Oral sex involves using the mouth to stimulate the genitals or genital area of a sex partner. Types of oral sex include the penis (fellatio), vagina (cunnilingus), and anus (anilingus).

Oral sex is commonly practiced by sexually active adults. More than 85% of sexually active adults aged 18-44 years reported having oral sex at least once with a partner of the opposite sex. A separate survey conducted during 2011 to 2015 found that 41% of teenagers aged 15-19 years reported having oral sex with a partner of the opposite sex.

Can STDs Spread During Oral Sex?

  

Yes.

 

Many STDs and other infections are spread through oral sex. Anyone exposed to an infected partner can get an STD in the mouth, throat, genitals, or rectum. The risk of getting an STD or spreading an STD to others through oral sex depends on several things, including the particular STD, type of sex, and number of sex acts performed.

In general:

  • It is possible to get some STDs in the mouth or throat after giving oral sex to a partner who has a genital or anal/rectal STD.

  • It is possible to get certain STDs on the genitals and genital areas after receiving oral sex from a partner with a mouth or throat infection.

  • It is possible to have an STD in more than one area at the same time. For example, you can have an STD in the throat and the genitals.
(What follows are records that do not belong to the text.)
(* ===== verification/HotstuffSafety.v ===== *)
(** * HotstuffSafety

    What a replica checks before it votes, what the storage holds after a
    block and after a refresh, and who leads a view. *)
From S2P Require Import Prelude Codec Types HotstuffModule SystemModule ConsensusSupport Engine HotstuffProtocol HotstuffAuthorities HotstuffStorage HotstuffVerifier HotstuffStream HotstuffState HotstuffNode HotstuffQuorum HotstuffFrames.

(** ** Votes *)

Section Votes.
Context {SC : Scale} {CS : ConsensusSupport} {HO : HashOrder}.
Variable self : Setup.

(** The vote of this node for a node of the tree, as it is sent. *)
Definition vote_sent (t : MessageType) (v : Z) (n : Node) (leader : Address) (s s' : HotStuffStream) :
    Prop :=
  ∃ peer pk sg, known_validators s !! leader = Some peer ∧
    support_sign (secret_key self) (vote_message t v (Some n) leader) = Ok (pk, sg) ∧
    out s' = out s ++ [(peer, encode codec_hotstuff_message (MConsensusMessage
      (Build_ConsensusMessage (next_request_id s) t v (Some n) None (Some (public_key self, sg)))))].

Definition signed_vote (t : MessageType) (v : Z) (n : Node) (sg : Signature) : ConsensusMessage :=
  Build_ConsensusMessage 0 t v (Some n) None (Some (public_key self, sg)).

Lemma sign_message_eq t v n s leader :
  current_leader s = Some leader →
  sign_message self (new_message t v (Some n) None) s =
  (match support_sign (secret_key self) (vote_message t v (Some n) leader) with
   | Ok (_, sg) => Ok (signed_vote t v n sg)
   | Err e => Err (Fail e)
   end, s).
Proof.
  intros Hl. unfold sign_message. rewrite bind_asks, Hl. cbn [new_message cm_message_type cm_view cm_node].
  unfold bind, sign, try, lift. by destruct (support_sign _ _) as [[pk sg]|].
Qed.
    Which STDs Can Be Passed On from Oral Sex?

  • Several STDs (i.e., syphilis, gonorrhea, and intestinal infections) that are transmitted by oral sex can spread in the body.

  • Oral sex involving the anus (or anilingus) can transmit hepatitis A and B. It also can transmit intestinal parasites like Giardia and bacteria like E.coli and Shigella.

  • If you have an STD, you might not know it because many STDs are symptomless. It is possible to spread STDs even when you don’t have any signs or symptoms.